Expression analysis of the colibactin gene cluster coding for a novel polyketide inEscherichia coli

Abstract

The recently described hybrid nonribosomal peptide-polyketide colibactin, found in various Escherichia coli strains, invokes a cytopathic effect in HeLa cells upon cocultivation with these bacteria. However, not much is known so far about the transcriptional organization of the colibactin genes (clb) or the regulation of their transcription. Here, the operon structure of the colibactin gene cluster of E. coli strain Nissle 1917 was investigated by means of reverse transcriptase (RT)-PCR and seven transcripts were found of which four are transcribed polycistronically. The polycistrons comprise the genes clbC to clbG, clbI to clbN, clbO to clbP, and clbR to clbA and span 6.3, 23.3, 3.9, and 0.9 kb, respectively.

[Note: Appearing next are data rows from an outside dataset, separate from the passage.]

(* ===== verification/InstanceProofs.v ===== *)
(** * Correctness of instances

    The invariant of the runtime's state (every instance's context describes
    its current memories and tables; mappings do not overlap), and what the
    operations of [Instance.v] guarantee on states that satisfy it. *)

From S2P Require Import Prelude Environ ModuleEnv VMOffsets Store Registry Memory VMContext.
From S2P Require Import Table Instance.
Local Open Scope Z_scope.

(** ** The invariant *)

Notation in_mmap m x := (mm_ptr m ≤ x < mm_ptr m + mm_len m).

Section invariant.
Context `{OS} `{InstanceLayout}.

(** An instance whose structure and context are in place and current. *)
Record inst_ok (σ : rt) (a : Z) (i : Instance) : Prop := {
  io_offsets : VMOffsets_new 8 (module i) = Ret (offsets i);
  io_size : ∃ n, size_of_vmctx (offsets i) = Ret n ∧ instance_size + n ≤ mm_len (inst_mmap i);
  io_addr : mm_ptr (inst_mmap i) = a ∧ 0 < a ∧ a + mm_len (inst_mmap i) ≤ 2 ^ 64;
  io_mapped : ∀ x, in_mmap (inst_mmap i) x → w_prot (rt_world σ) x ≠ None;
  io_nmem : zlen (imported_memories (module i)) + zlen (memories i) = zlen (memory_plans (module i));
  io_ntab : zlen (imported_tables (module i)) + zlen (tables i) = zlen (table_plans (module i));
  io_memories : ∀ k lm, zget (memories i) k = Some lm → lm_inv (rt_world σ) lm ∧
    ∃ d, vmmemory lm = Ret d ∧ memory (rt_mem σ) (vmctx_ptr a) (offsets i) k = Ret d;
  io_tables : ∀ k t, zget (tables i) k = Some t → table_inv t ∧
    ∃ d, vmtable t = Ret d ∧ table (rt_mem σ) (vmctx_ptr a) (offsets i) k = Ret d;
}.

(** [own] says who a byte belongs to: the instance at [a], or the [k]-th
    memory that it defines. *)
Definition owned (own : Z → option (Z * option Z)) (a : Z) (i : Instance) : Prop :=
  (∀ x, in_mmap (inst_mmap i) x → own x = Some (a, None)) ∧
  ∀ k lm, zget (memories i) k = Some lm → ∀ x, in_mmap (lm_mmap lm) x → own x = Some (a, Some k).

Definition rt_inv (σ : rt) : Prop :=
  ∃ own, ∀ a i, rt_insts σ !! a = Some i → inst_ok σ a i ∧ owned own a i.
End invariant.

(** ** Slots of a context *)
Section slots.
Context `{OS} `{InstanceLayoutLaws}.
Set Default Proof Using "Type*".

Lemma inst_ok_offsets σ a i :
  inst_ok σ a i → wf_offsets (offsets i) ∧ pointer_size (offsets i) = 8 ∧
  layout_size (offsets i) < 2 ^ 32 ∧
  vmctx_offset + layout_size (offsets i) ≤ mm_len (inst_mmap i) ∧
  num_defined_memories (offsets i) = zlen (memory_plans (module i)) ∧
  num_defined_tables (offsets i) = zlen (table_plans (module i)).
Proof.
  intros [Ho (n & Hn & Hlen) _ _ _ _ _ _]. pose proof vmctx_offset_bounds.
  apply VMOffsets_new_inv in Ho as [Ho Hwf]. specialize (Hwf (or_intror eq_refl)).
  rewrite size_of_vmctx_spec in Hn by done. apply fits32_Ret in Hn as [-> Hn].
  split_and!; [done|by rewrite Ho|done|lia|by rewrite Ho|by rewrite Ho].
Qed.

(** The [j]-th element of the [κ]-th array lies inside the instance. *)
Lemma inst_slot σ a i κ r j :
  inst_ok σ a i → regions (offsets i) !! κ = Some r → 0 ≤ j < r_count r →
  ∃ off, element_offset (offsets i) κ j = Ret off ∧
    ∀ x, vmctx_ptr a + off ≤ x < vmctx_ptr a + off + r_size r → in_mmap (inst_mmap i) x.
Proof.
  intros Hi Hr Hj. pose proof (inst_ok_offsets _ _ _ Hi) as (Hwf & _ & Hl & Hlen & _).
  eexists. split; [by apply element_offset_spec|]. destruct Hi as [_ _ [Ha _] _ _ _ _ _].
  destruct (region_in_layout _ Hwf _ _ Hr) as (Hb & Hc & Hs & Hin).
  pose proof vmctx_offset_bounds. revert Hb Hin.
  generalize (region_begin 0 (regions (offsets i)) κ) as b. unfold vmctx_ptr. rewrite Ha.
  intros b Hb Hin x Hx. nia.
Qed.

Furthermore, transcript levels for different cultivation conditions were determined by RT-PCR of the whole cluster as well as by luciferase reporter gene assays of the genes clbA, clbB, clbQ, and clbR. RT-PCR revealed an overall increased transcription in shaking cultures as well as of the genes clbA to clbH in general. Luciferase reporter gene fusions indicated an influence of the carbon source on clb gene expression.